Back in the swing
Cricket players build on game’s long history at Harvard
Ibrahim Khan ’14 charged down the track like a long jumper approaching take-off, gave a hop, and swung his arm in an overhand arc to release a small white ball. Then, taking up a flat-sided wooden bat, he fended off the ball thrown toward him on a bounce with the deftness of a hockey goalie.
The captain of the Harvard Cricket Club was demonstrating bowling and batting techniques in a corner of the Gordon Indoor Track on a recent Monday. Weather had forced the tutorial inside, from Jordan Field, the cricketers’ home turf. “We usually play in white — but clothes, not snow,” the club’s faculty adviser, Professor Stephen Blyth, said with a smile.
The quintessential game of the British Commonwealth is experiencing a renaissance at Harvard, where it was first played in 1868.
The Harvard Cricket Club, composed largely of international or U.S.-born students of Indian, Pakistani, or West Indian descent, was revived in 2011 after two years of dormancy, and has made impressive strides since.
Games are no longer played on a basketball court using tennis balls wrapped in electrical tape. In fact, this fall the club of 18 finished second in the Ivy League tournament after besting regular-season competition from Dartmouth, Boston University, Northeastern, Bryant, and the University of Pennsylvania. Now, Harvard cricketers have hopes of a Final Four finish at a national tournament in Fort Lauderdale, Fla., set for spring break.
The sport can be complicated for the novice. “It’s well-known that trying to explain the rules of cricket to an American is impossible,” said Blyth with a wink, setting out to do just that for a reporter.

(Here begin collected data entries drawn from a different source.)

(** C7, as the code has it.  For every pair of samples where mash_temp[i]
    or water_temp[i-1] is missing, the sample is kept and Q[i] is the product
    rho_water * (water_flow[i-1] / 60) * 4.18 * 0 in the arithmetic of the
    columns.  On exact numbers that is 0, and not NaN, when water_flow[i-1]
    is a number, and NaN when it is missing.  In binary64 it is NaN when
    water_flow[i-1] is missing or infinite. *)
Theorem thermal_flux_missing_temperature :
  (forall (F : Type) (N : Number F) (σ : gmap ref (frame F)) (r : ref) (data : frame F)
          (i : nat) (prev cur : row F),
     σ !! r = Some data -> data !! i = Some prev -> data !! S i = Some cur ->
     isna (mashing_sparging_water_temp prev) = true \/ isna (mashing_temp cur) = true ->
     exists out df,
       V3.calculate_heat_available r σ = (<[out := df]> σ, Ok out) /\
       length df = length data /\
       heat_available <$> df !! S i =
         Some (fmul (fmul (fmul V3.rho_water
                                (fdiv (sparging_mashing_water_flow prev) (lit 60.0)))
                          V3.cp_water)
                    (lit 0))) /\
  (forall (σ : gmap ref (frame xnum)) (r : ref) (data : frame xnum)
          (i : nat) (prev cur : row xnum),
     σ !! r = Some data -> data !! i = Some prev -> data !! S i = Some cur ->
     isna (mashing_sparging_water_temp prev) = true \/ isna (mashing_temp cur) = true ->
     exists out df h,
       V3.calculate_heat_available r σ = (<[out := df]> σ, Ok out) /\
       length df = length data /\
       heat_available <$> df !! S i = Some h /\
       (forall f, sparging_mashing_water_flow prev = Fin f ->
                  feq h (lit 0) = true /\ isna h = false) /\
       (sparging_mashing_water_flow prev = NaN -> h = NaN)) /\
  (forall (σ : gmap ref (frame float)) (r : ref) (data : frame float)
          (i : nat) (prev cur : row float),
     σ !! r = Some data -> data !! i = Some prev -> data !! S i = Some cur ->
     isna (mashing_sparging_water_temp prev) = true \/ isna (mashing_temp cur) = true ->
     sparging_mashing_water_flow prev = PrimFloat.nan \/
     sparging_mashing_water_flow prev = PrimFloat.infinity \/
     sparging_mashing_water_flow prev = PrimFloat.neg_infinity ->
     exists out df,
       V3.calculate_heat_available r σ = (<[out := df]> σ, Ok out) /\
       length df = length data /\
       heat_available <$> df !! S i = Some PrimFloat.nan).
Proof.
  assert (Hgen : forall (F : Type) (N : Number F) (σ : gmap ref (frame F)) (r : ref)
                        (data : frame F) (i : nat) (prev cur : row F),
            σ !! r = Some data -> data !! i = Some prev -> data !! S i = Some cur ->
            isna (mashing_sparging_water_temp prev) = true \/
            isna (mashing_temp cur) = true ->
            exists out df,
              V3.calculate_heat_available r σ = (<[out := df]> σ, Ok out) /\
              length df = length data /\
              heat_available <$> df !! S i =
                Some (fmul (fmul (fmul V3.rho_water
                                       (fdiv (sparging_mashing_water_flow prev) (lit 60.0)))
                                 V3.cp_water)
                           (lit 0))).
  { intros F N σ r data i prev cur Hr Hp Hc Hmiss.
    destruct (calculate_heat_available_rows σ r data Hr)
      as (out & df & Hrun & _ & Hlen & _ & HS).
    exists out, df. split; [exact Hrun|]. split; [exact Hlen|].
    rewrite (HS i prev cur Hp Hc). unfold heat_of. cbn zeta.
    assert (Hcond : notna (mashing_sparging_water_temp prev) && notna (mashing_temp cur)
                    = false).
    { unfold isna in Hmiss. unfold notna.
      destruct Hmiss as [Hm | Hm]; apply negb_true_iff in Hm; rewrite Hm;
        [done | apply andb_false_r]. }
    by rewrite Hcond. }
  split; [exact Hgen|]. split.
  - intros σ r data i prev cur Hr Hp Hc Hmiss.
    destruct (Hgen xnum _ σ r data i prev cur Hr Hp Hc Hmiss) as (out & df & Hrun & Hlen & Hh).
    exists out, df. eexists. split; [exact Hrun|]. split; [exact Hlen|].
    split; [exact Hh|]. split.
    + intros f ->.
      change (V3.rho_water * (Fin f / lit 60.0) * V3.cp_water * lit 0)%py
        with (Fin (1.0 * (f / 60.0) * 4.18 * 0)).
      split; [apply xeq_true; ring | apply isna_Fin].
    + intros ->. reflexivity.
  - intros σ r data i prev cur Hr Hp Hc Hmiss Hflow.
    destruct (Hgen float _ σ r data i prev cur Hr Hp Hc Hmiss) as (out & df & Hrun & Hlen & Hh).
    exists out, df. split; [exact Hrun|]. split; [exact Hlen|].
    rewrite Hh. destruct Hflow as [-> | [-> | ->]]; vm_compute; reflexivity.
Qed.

Lemma thermal_flux_missing_temperature_witness :
  exists out df h,
    V3.calculate_heat_available 0%nat
        (store_of (F:=xnum) [thermal_sample (lit 300) nan nan; thermal_sample (lit 300) nan nan])
      = (<[out := df]>
           (store_of [thermal_sample (lit 300) nan nan; thermal_sample (lit 300) nan nan]),
         Ok out) /\
    length df = 2%nat /\
    heat_available <$> df !! 1%nat = Some h /\
    feq h (lit 0) = true /\ isna h = false.
Proof.
  destruct thermal_flux_missing_temperature as (_ & Hexact & _).
  destruct (Hexact
              (store_of [thermal_sample (lit 300) nan nan; thermal_sample (lit 300) nan nan])
              0%nat [thermal_sample (lit 300) nan nan; thermal_sample (lit 300) nan nan]
              0%nat (thermal_sample (lit 300) nan nan) (thermal_sample (lit 300) nan nan)
              ltac:(reflexivity) ltac:(reflexivity) ltac:(reflexivity)
              ltac:(left; reflexivity))
    as (out & df & h & Hrun & Hlen & Hh & Hfin & _).
  exists out, df, h. split; [exact Hrun|]. split; [exact Hlen|]. split; [exact Hh|].
  apply (Hfin 300%Q). reflexivity.
Defined.

(** C7 as stated fails: when water_flow[i-1] is missing as well, Q[i] is
    NaN, in binary64 and on exact numbers alike. *)
Lemma missing_flow_gives_nan :
  heat_column (V3.calculate_heat_available 0%nat (store_of (F:=float) batch_no_flow))
    = Some [lit 0.0; nan] /\
  feq (nan : float) (lit 0) = false /\
  heat_column (V3.calculate_heat_available 0%nat (store_of (F:=xnum) batch_no_flow))
    = Some [lit 0.0; nan] /\
  feq (nan : xnum) (lit 0) = false.
Proof. repeat split; vm_compute; reflexivity. Qed.

(** C8, as the code has it.  The scans of Phases 3 and 5 read only samples
    strictly after the boundary they start from; the scans of Phases 4 and
    6, and the scan of Phase 2 whenever it finds grist movement, read only
    samples at or after that boundary: a sample exactly at the boundary is
    part of the scan, a sample before it never is. *)
Theorem scans_start_at_boundary {pd : pandas_release} :
  (forall (F : Type) (N : Number F) (df : frame F) (p e : F),
     V3.new_p3_end df p e
       = V3.new_p3_end (List.filter (fun s => flt p (minutes s)) df) p e /\
     V3.new_p5_end df p e
       = V3.new_p5_end (List.filter (fun s => flt p (minutes s)) df) p e /\
     V3.new_p4_end df p e
       = V3.new_p4_end (List.filter (fun s => fle p (minutes s)) df) p e /\
     (forall s, In s df -> fle p (minutes s) = true ->
                flt (lit 0.5) (grist_flow s) = true ->
                V3.new_p2_end df p
                  = V3.new_p2_end (List.filter (fun s => fle p (minutes s)) df) p)) /\
  (forall (df : frame xnum) (p : Q) (e : xnum),
     V3.new_p6_end df (Fin p) e
       = V3.new_p6_end (List.filter (fun s => fle (Fin p) (minutes s)) df) (Fin p) e).
Proof.
  split.
  - intros F N df p e. repeat split.
    + unfold V3.new_p3_end. by rewrite filter_idem.
    + unfold V3.new_p5_end. by rewrite filter_idem.
    + unfold V3.new_p4_end. by rewrite filter_idem.
    + intros s Hs Hge Hact. unfold V3.new_p2_end. rewrite filter_idem.
      destruct (List.filter (fun s => fle p (minutes s)) df) as [|r t] eqn:Edata; [done|].
      destruct (last (List.filter (fun s => flt (lit 0.5) (grist_flow s)) (r :: t)))
        as [l|] eqn:Eact; [done|].
      assert (Hin : In s (r :: t)) by (rewrite <- Edata; by apply filter_In).
      rewrite (filter_last_nil _ _ Eact s Hin) in Hact. discriminate.
  - intros df p e. unfold V3.new_p6_end. rewrite filter_idem.
    case_last Ehigh; [|done].
    apply filter_last_In in Ehigh as [Hin _].
    apply in_ge_window in Hin as (_ & qr & Hqr & Hle). rewrite Hqr.
    rewrite (filter_implied (fun s => flt (Fin qr) (minutes s))
                            (fun s => fle (Fin p) (minutes s)) df); [done|].
    intros x _ Hgt. cbn beta in *.
    destruct (xlt_is_Fin_r _ _ Hgt) as [qx Hqx]. rewrite Hqx in *.
    xnum_props. lra.
Qed.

But it gets into the blood. Blyth, the managing director and head of public markets at Harvard Management Co. and a professor of the practice in statistics, grew up playing in London, and competed for Christ’s College, Cambridge, and Imperial College London. “I still fancy myself as a player,” said the 46-year-old, who took the field as a substitute for Harvard in the regular season and hit a game-winning shot against Northeastern.
Ancestor to baseball, cricket is a bat-and-ball game played on a 360-degree field by teams of 11. The batsman hits the ball and runs between wickets to score runs, while the bowler, through a confounding variety of deliveries, tries to knock down the wickets protected by the batsman to secure an out. There is no foul territory; any batted ball is in play. Games at the highest level can go on for days: the recent Ashes tournament between England and Australia consisted of five five-day games. Harvard plays an abbreviated form, with games lasting about three hours.
Khan — who has been playing since he was 2 years old in Lahore, Pakistan, and who led the Harvard club this past season in total runs and total wickets taken — joined Blyth in detailing the nuances of the game, describing how a bowler “swings” the ball, the cricket equivalent of a curve in baseball, and the ways a spin-bowler throws in or out to a batter. A bowler, Khan continued, might throw a “googly,” which is “an off-break that looks like a leg-break,” or a “doosra,” which is the opposite, “a leg-break that looks like an off-break.”
Blyth, meanwhile, demonstrated different batting swings: off the front foot and back foot; the hook; the cut; on- and off-drives; and forward and backward defensive blocks.
Cricket’s appeal rests in the “layers of subtlety” in its array of bowling deliveries and batting strokes and shots, as well as the social aspects of games that can stretch over days, Blyth said.
For devotees from regions where it is a passion — Britain, the Caribbean, South Asia, Africa, and Australia and New Zealand — the language of the sport is a lingua franca. So when Khan, who is concentrating in applied mathematics and economics, attended a student-faculty dinner with his statistics professor, conversation naturally turned to cricket. Blyth agreed to help out with the club, and he has pitched in not only as adviser and game-time substitute, but as a benefactor: His support will enable the team to fly — rather than drive 26 hours nonstop — to Florida.
In this, the Hot Stove season for baseball, hope also springs eternal for Harvard cricketers. “Our team’s a lot more balanced now, with eight or nine really good players,” said Khan. “Our bowling has got a lot better, and our fielding is something we’ve been working on.”
The club hopes to practice indoors under a heated bubble at the Soldiers Field complex this winter, with the goal of a Final Four showing at the Fort Lauderdale tournament. Compared with a chilly fall of fielding with bare hands balls moving 100 m.p.h. — the club played at night, when the varsity field-hockey program was not using Jordan Field — the setting itself will be a sort of comfort.
“I dream of the day when Harvard has a cricket pitch,” Khan said.